_Information shown:_
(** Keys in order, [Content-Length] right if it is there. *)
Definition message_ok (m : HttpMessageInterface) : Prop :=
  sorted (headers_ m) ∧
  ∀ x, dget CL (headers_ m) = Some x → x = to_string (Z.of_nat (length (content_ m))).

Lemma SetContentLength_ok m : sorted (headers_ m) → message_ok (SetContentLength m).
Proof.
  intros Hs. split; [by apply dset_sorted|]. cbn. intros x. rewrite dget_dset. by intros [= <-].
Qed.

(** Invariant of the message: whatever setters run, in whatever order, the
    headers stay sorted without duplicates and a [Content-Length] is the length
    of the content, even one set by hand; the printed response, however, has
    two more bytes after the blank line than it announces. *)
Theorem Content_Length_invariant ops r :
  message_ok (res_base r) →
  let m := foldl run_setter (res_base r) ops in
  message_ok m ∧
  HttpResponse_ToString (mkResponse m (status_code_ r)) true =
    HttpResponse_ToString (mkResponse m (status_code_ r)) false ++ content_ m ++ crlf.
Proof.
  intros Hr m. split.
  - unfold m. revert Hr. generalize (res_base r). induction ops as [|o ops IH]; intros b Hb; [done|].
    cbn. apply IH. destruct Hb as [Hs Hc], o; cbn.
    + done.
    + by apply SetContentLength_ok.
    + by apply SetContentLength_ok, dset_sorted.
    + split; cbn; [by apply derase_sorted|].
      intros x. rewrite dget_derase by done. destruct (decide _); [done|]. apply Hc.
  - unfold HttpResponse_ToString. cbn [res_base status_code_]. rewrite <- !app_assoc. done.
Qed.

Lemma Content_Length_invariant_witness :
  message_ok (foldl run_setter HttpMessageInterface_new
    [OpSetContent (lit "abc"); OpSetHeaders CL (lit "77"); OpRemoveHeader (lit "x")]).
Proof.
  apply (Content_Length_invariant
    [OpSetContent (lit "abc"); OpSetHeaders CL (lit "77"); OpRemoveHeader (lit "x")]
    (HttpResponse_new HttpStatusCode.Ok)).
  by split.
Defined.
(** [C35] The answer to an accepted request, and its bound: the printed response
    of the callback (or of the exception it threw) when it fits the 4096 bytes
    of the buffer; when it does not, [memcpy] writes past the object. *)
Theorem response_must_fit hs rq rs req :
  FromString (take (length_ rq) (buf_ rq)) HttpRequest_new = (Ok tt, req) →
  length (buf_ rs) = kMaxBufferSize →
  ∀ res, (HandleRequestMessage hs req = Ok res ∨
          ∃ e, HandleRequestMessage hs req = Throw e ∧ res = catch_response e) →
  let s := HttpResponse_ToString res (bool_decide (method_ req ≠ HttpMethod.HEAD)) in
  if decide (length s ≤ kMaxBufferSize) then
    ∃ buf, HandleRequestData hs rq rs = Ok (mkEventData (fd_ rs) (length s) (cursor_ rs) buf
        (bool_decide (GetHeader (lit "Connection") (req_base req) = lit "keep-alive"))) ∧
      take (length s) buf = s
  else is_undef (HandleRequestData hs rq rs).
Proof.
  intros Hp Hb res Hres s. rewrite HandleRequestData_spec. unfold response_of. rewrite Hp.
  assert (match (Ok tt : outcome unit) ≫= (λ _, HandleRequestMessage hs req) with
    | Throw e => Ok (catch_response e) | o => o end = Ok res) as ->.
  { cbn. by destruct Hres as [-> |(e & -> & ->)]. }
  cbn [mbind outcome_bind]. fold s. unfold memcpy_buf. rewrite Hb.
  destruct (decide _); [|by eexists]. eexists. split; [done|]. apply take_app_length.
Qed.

_Work required:_
Only lines holding the word "rewrite" are wanted; copy each one from the listing.

_Finished exercise:_
  intros Hs. split; [by apply dset_sorted|]. cbn. intros x. rewrite dget_dset. by intros [= <-].
      intros x. rewrite dget_derase by done. destruct (decide _); [done|]. apply Hc.
  - unfold HttpResponse_ToString. cbn [res_base status_code_]. rewrite <- !app_assoc. done.
  intros Hp Hb res Hres s. rewrite HandleRequestData_spec. unfold response_of. rewrite Hp.
  cbn [mbind outcome_bind]. fold s. unfold memcpy_buf. rewrite Hb.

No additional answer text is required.